Wszystko zaczęło się od zwykłej prognozy pogody. Zapowiadali burze i deszcze, ale nikt nie spodziewał się, że będzie to aż tak poważne.
Któregoś popołudnia niebo zaczęło się szybciej chmurzyć. Od razu zrobiło się ciemno i duszno. Ptaki ćwierkały przestraszone, a liście na drzewach zaczęły spadać.
Nagle zerwał się wiatr. Tak silny, że powalił kilka drzew i zerwał kilka dachów. Deszcz padał ulewny, a gradobił grad. Ludzie chowali się w domach, w piwnicach i na strychach.
Burza trwała godzinami. Wszędzie było pełno wody. Ulice zamieniły się w rzeki, a samochody były porwane przez prąd.
Gdy nadeszła noc, wiatr wreszcie zelżał. Deszcz ustał, a chmury się rozwiały.

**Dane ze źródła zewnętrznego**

(** C2 does not hold of the code: on a full payload whose [REPLACE]
    operation carries a source extent, [Run] ends in a [TypeError] (the
    read counters of a full payload are [None], and the extent check
    subscripts them), before [_CheckReplaceOperation] gets to reject the
    operation with the [PayloadError] written for this case. *)
Theorem C2_Run_raises_TypeError_on_replace_with_src_extents :
  Run (H := toy_externals) (new_checker full_payload_with_src) None None 0 0
    false
  = (Raise TypeError, None)
  ∧ is_PayloadError TypeError = false
  ∧ _CheckReplaceOperation
      (set_payload_type _TYPE_FULL (new_checker full_payload_with_src))
      (replace_op [extent 0 1] [extent 0 2] 0 8192) (Some 8192) 2
      "install_operations[0]"
    = Raise (PayloadError "%s: contains src_extents"
               [AStr "install_operations[0]"]).
Proof.
  split_and!; [vm_compute; reflexivity | reflexivity | reflexivity].
Qed.

(** C1 does not hold of the code: on the full payload whose [REPLACE]
    carries a source extent and whose file has one byte that no operation
    uses, the used size and the file size differ, and [Run] ends in a
    [TypeError], not in a [PayloadError]: the extent check subscripts the
    missing read counters before the sizes are compared.  Without the
    source extent, the same payload is rejected with the [PayloadError]
    written for this case. *)
Theorem C1_Run_raises_TypeError_when_sizes_differ :
  Payload.data_offset full_payload_with_src_long
  + sum_data_length
      (all_operations (Payload.manifest full_payload_with_src_long))
  ≠ len (Payload.payload_file full_payload_with_src_long)
  ∧ Run (H := toy_externals) (new_checker full_payload_with_src_long) None
      None 0 0 false
    = (Raise TypeError, None)
  ∧ is_PayloadError TypeError = false
  ∧ Run (H := toy_externals) (new_checker full_payload_long) None None 0 0
      false
    = (Raise (PayloadError
                "used payload size (%d) different from actual file size (%d)"
                [AInt 12408; AInt 12409]), None).
Proof.
  split_and!; [vm_compute; discriminate | vm_compute; reflexivity
              | reflexivity | vm_compute; reflexivity].
Qed.

(** C6 does not hold of the code: the first operation of this full payload
    has a [data_offset] of 5 where nothing of the data section is used
    yet, and [Run] ends in a [TypeError], not in a [PayloadError]: the
    operation carries a source extent, and the extent check subscripts the
    missing read counters before the offset is compared.  With read
    counters, the same operation is rejected with the [PayloadError]
    written for this case. *)
Theorem C6_Run_raises_TypeError_on_data_offset_gap :
  all_operations (Payload.manifest full_payload_gap_with_src) !! 0%nat
  = Some gap_op
  ∧ data_offset gap_op = Some 5
  ∧ sum_data_length
      (take 0 (all_operations (Payload.manifest full_payload_gap_with_src)))
    = 0
  ∧ Run (H := toy_externals) (new_checker full_payload_gap_with_src) None
      None 0 0 false
    = (Raise TypeError, None)
  ∧ is_PayloadError TypeError = false
  ∧ (_CheckOperation (H := toy_externals) delta_checker gap_op
       "install_operations[0]" false (Some [0; 0]) (Some [0; 0]) 8192 8192 0
       false {["hashed" := 0]} Report_init).1
    = Raise (PayloadError
               "%s: data offset (%d) not matching amount used so far (%d)"
               [AStr "install_operations[0]"; AInt 5; AInt 0]).
Proof.
  split_and!; [reflexivity | reflexivity | reflexivity
              | vm_compute; reflexivity | reflexivity
              | vm_compute; reflexivity].
Qed.

(** * Further properties of the checker *)

(** ** Block sizes *)

Lemma land_even_odd (a b : Z) : Z.land (2 * a) (2 * b + 1) = 2 * Z.land a b.
Proof.
  apply Z.bits_inj'. intros n Hn. rewrite Z.land_spec.
  destruct (Z.eq_dec n 0) as [->|Hnz].
  - rewrite !Z.testbit_even_0. reflexivity.
  - replace n with (Z.succ (n - 1)) by lia.
    rewrite !Z.testbit_even_succ, Z.testbit_odd_succ by lia.
    by rewrite Z.land_spec.
Qed.

Lemma land_pred_pos (p : positive) :
  Z.land (Z.pos p) (Z.pos p - 1) = 0 ↔ ∃ k : nat, Z.pos p = 2 ^ Z.of_nat k.
Proof.
  induction p as [q IH|q IH|].
  - replace (Z.pos q~1 - 1) with (Z.pos q~0) by lia. split.
    + intros Hland.
      assert (∀ n, 0 ≤ n →
                Z.testbit (Z.land (Z.pos q~1) (Z.pos q~0)) (Z.succ n)
                = Z.testbit (Z.pos q) n) as Hbits.
      { intros n Hn. rewrite Z.land_spec.
        change (Z.pos q~1) with (2 * Z.pos q + 1).
        change (Z.pos q~0) with (2 * Z.pos q).
        rewrite Z.testbit_odd_succ, Z.testbit_even_succ by lia.
        apply andb_diag. }
      exfalso.
      assert (Z.pos q = 0); [|lia].
      apply Z.bits_inj'. intros n Hn.
      rewrite <- Hbits, Hland by done. by rewrite !Z.bits_0.
    + intros [k Hk]. destruct k as [|k]; [simpl in Hk; lia|].
      rewrite Nat2Z.inj_succ, Z.pow_succ_r in Hk by lia. lia.
  - replace (Z.pos q~0) with (2 * Z.pos q) by lia.
    replace (2 * Z.pos q - 1) with (2 * (Z.pos q - 1) + 1) by lia.
    rewrite land_even_odd. split.
    + intros Hland. destruct (proj1 IH) as [k Hk]; [lia|].
      exists (S k). rewrite Nat2Z.inj_succ, Z.pow_succ_r by lia. lia.
    + intros [k Hk]. destruct k as [|k]; [simpl in Hk; lia|].
      rewrite Nat2Z.inj_succ, Z.pow_succ_r in Hk by lia.
      rewrite (proj2 IH); [lia|]. exists k. lia.
  - split; [intros _; by exists 0%nat | done].
Qed.

Lemma _IsPowerOfTwo_spec (val : Z) :
  _IsPowerOfTwo val = true ↔ ∃ k : nat, val = 2 ^ Z.of_nat k.
Proof.
  unfold _IsPowerOfTwo. rewrite andb_true_iff, Z.ltb_lt, Z.eqb_eq.
  destruct val as [|p|p].
  - split; [lia|]. intros [k Hk]. pose proof (Z.pow_pos_nonneg 2 (Z.of_nat k)).
    lia.
  - rewrite land_pred_pos. split; [tauto|]. intros Hk. split; [lia | done].
  - split; [lia|]. intros [k Hk]. pose proof (Z.pow_pos_nonneg 2 (Z.of_nat k)).
    lia.
Qed.

(** X1: [_IsPowerOfTwo] returns [True] exactly on the powers of two
    [1, 2, 4, ...]; zero and the negative numbers are rejected, and so is
    every number with two bits set. *)
Theorem X1_IsPowerOfTwo_iff (val : Z) :
  (_IsPowerOfTwo val = true ↔ ∃ k : nat, val = 2 ^ Z.of_nat k)
  ∧ (val ≤ 0 → _IsPowerOfTwo val = false).
Proof.
  unfold _IsPowerOfTwo. split.
  - rewrite andb_true_iff, Z.ltb_lt, Z.eqb_eq.
    destruct val as [|p|p].
    + split; [lia|]. intros [k Hk].
      pose proof (Z.pow_pos_nonneg 2 (Z.of_nat k)). lia.
    + rewrite land_pred_pos. split; [tauto|]. intros Hk. split; [lia | done].
    + split; [lia|]. intros [k Hk].
      pose proof (Z.pow_pos_nonneg 2 (Z.of_nat k)). lia.
  - intros Hval.
    destruct (0 <? val) eqn:Hpos; [apply Z.ltb_lt in Hpos; lia | done].
Qed.

(** X2: [PayloadChecker.__init__] succeeds exactly when the payload is
    initialized, the block size (4096 when none is given) is a power of
    two, and [assert_type] is [None], ['full'] or ['delta'].  The checker
    then has that positive block size, the asserted type, one check
    enabled for every test that is not disabled, and zeroed sizes. *)
Theorem X2_init_configuration
    (p : Payload.t) (assert_type : option string) (block_size_arg : Z)
    (unhashed : bool) (disabled_tests : list string) :
  let bs := if block_size_arg =? 0 then 4096 else block_size_arg in
  let valid :=
    Payload.is_init p = true
    ∧ (∃ k : nat, bs = 2 ^ Z.of_nat k)
    ∧ (assert_type = None ∨ assert_type = Some "full"
       ∨ assert_type = Some "delta") in
  (valid ↔
   ∃ c, PayloadChecker_init p assert_type block_size_arg unhashed
          disabled_tests = Ok c)
  ∧ ∀ c,
      PayloadChecker_init p assert_type block_size_arg unhashed
        disabled_tests = Ok c →
      payload c = p ∧ block_size c = bs ∧ 0 < block_size c
      ∧ payload_type c = assert_type ∧ allow_unhashed c = unhashed
      ∧ (check_dst_pseudo_extents c = true
         ↔ "dst-pseudo-extents" ∉ disabled_tests)
      ∧ (check_move_same_src_dst_block c = true
         ↔ "move-same-src-dst-block" ∉ disabled_tests)
      ∧ (check_payload_sig c = true ↔ "payload-sig" ∉ disabled_tests)
      ∧ sigs_offset c = Some 0 ∧ sigs_size c = Some 0
      ∧ old_rootfs_fs_size c = 0 ∧ old_kernel_fs_size c = 0
      ∧ new_rootfs_fs_size c = 0 ∧ new_kernel_fs_size c = 0.
Proof.
  intros bs valid.
  assert ((if negb (block_size_arg =? 0) then block_size_arg
           else _DEFAULT_BLOCK_SIZE) = bs) as Hbs
    by (unfold bs; by destruct (block_size_arg =? 0)).
  assert (∀ c, PayloadChecker_init p assert_type block_size_arg unhashed
                 disabled_tests = Ok c →
               valid ∧ block_size c = bs) as Hinv.
  { unfold PayloadChecker_init. rewrite Hbs. intros c Hok. inv_ok.
    injection Hok as <-. simpl. split; [|done]. unfold valid.
    repeat match goal with
           | Hc : negb _ = false |- _ => apply negb_false_iff in Hc
           end.
    split_and!; [done | by apply _IsPowerOfTwo_spec |].
    match goal with
    | Hc : bool_decide (_ ∈ _) = true |- _ =>
        apply bool_decide_eq_true in Hc;
        rewrite !elem_of_cons, elem_of_nil in Hc
    end. tauto. }
  split; [split|].
  - intros (Hinit & Hpow & Htype). unfold PayloadChecker_init.
    rewrite Hbs, Hinit. apply _IsPowerOfTwo_spec in Hpow. rewrite Hpow.
    rewrite bool_decide_eq_true_2;
      [simpl; eauto | rewrite !elem_of_cons; tauto].
  - intros [c Hok]. by apply Hinv in Hok as [? _].
  - intros c Hok. pose proof (Hinv c Hok) as [(_ & [k Hk] & _) Hblock].
    unfold PayloadChecker_init in Hok. rewrite Hbs in Hok. inv_ok.
    injection Hok as <-. simpl.
    rewrite !negb_true_iff, !bool_decide_eq_false.
    pose proof (Z.pow_pos_nonneg 2 (Z.of_nat k)).
    split_and!; try done; lia.
Qed.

Ludzie wyszli z ukrycia i zobaczyli, co się stało.
Było strasznie. Całe miasto było zniszczone. Domy były zburzone, a drzewa wyrwane z korzeniami. Ulice były zasypane gruzem.
Ludzie od razu zaczęli sobie pomagać. Sprzątali ulice, odbudowywali domy i wspierali się na wzajem.
Huragan Kirk pochłonął wiele istnień ludzkich, ale także przyniósł ze sobą coś dobrego. Pokazał, że w obliczu tragedii ludzie potrafią się zjednoczyć i wspierać.
A ja? Pamiętam ten dzień jak przez mgłę. Nie mogę uwierzyć, że to się naprawdę wydarzyło. Ale wiem jedno: nigdy nie zapomnę huraganu Kirka.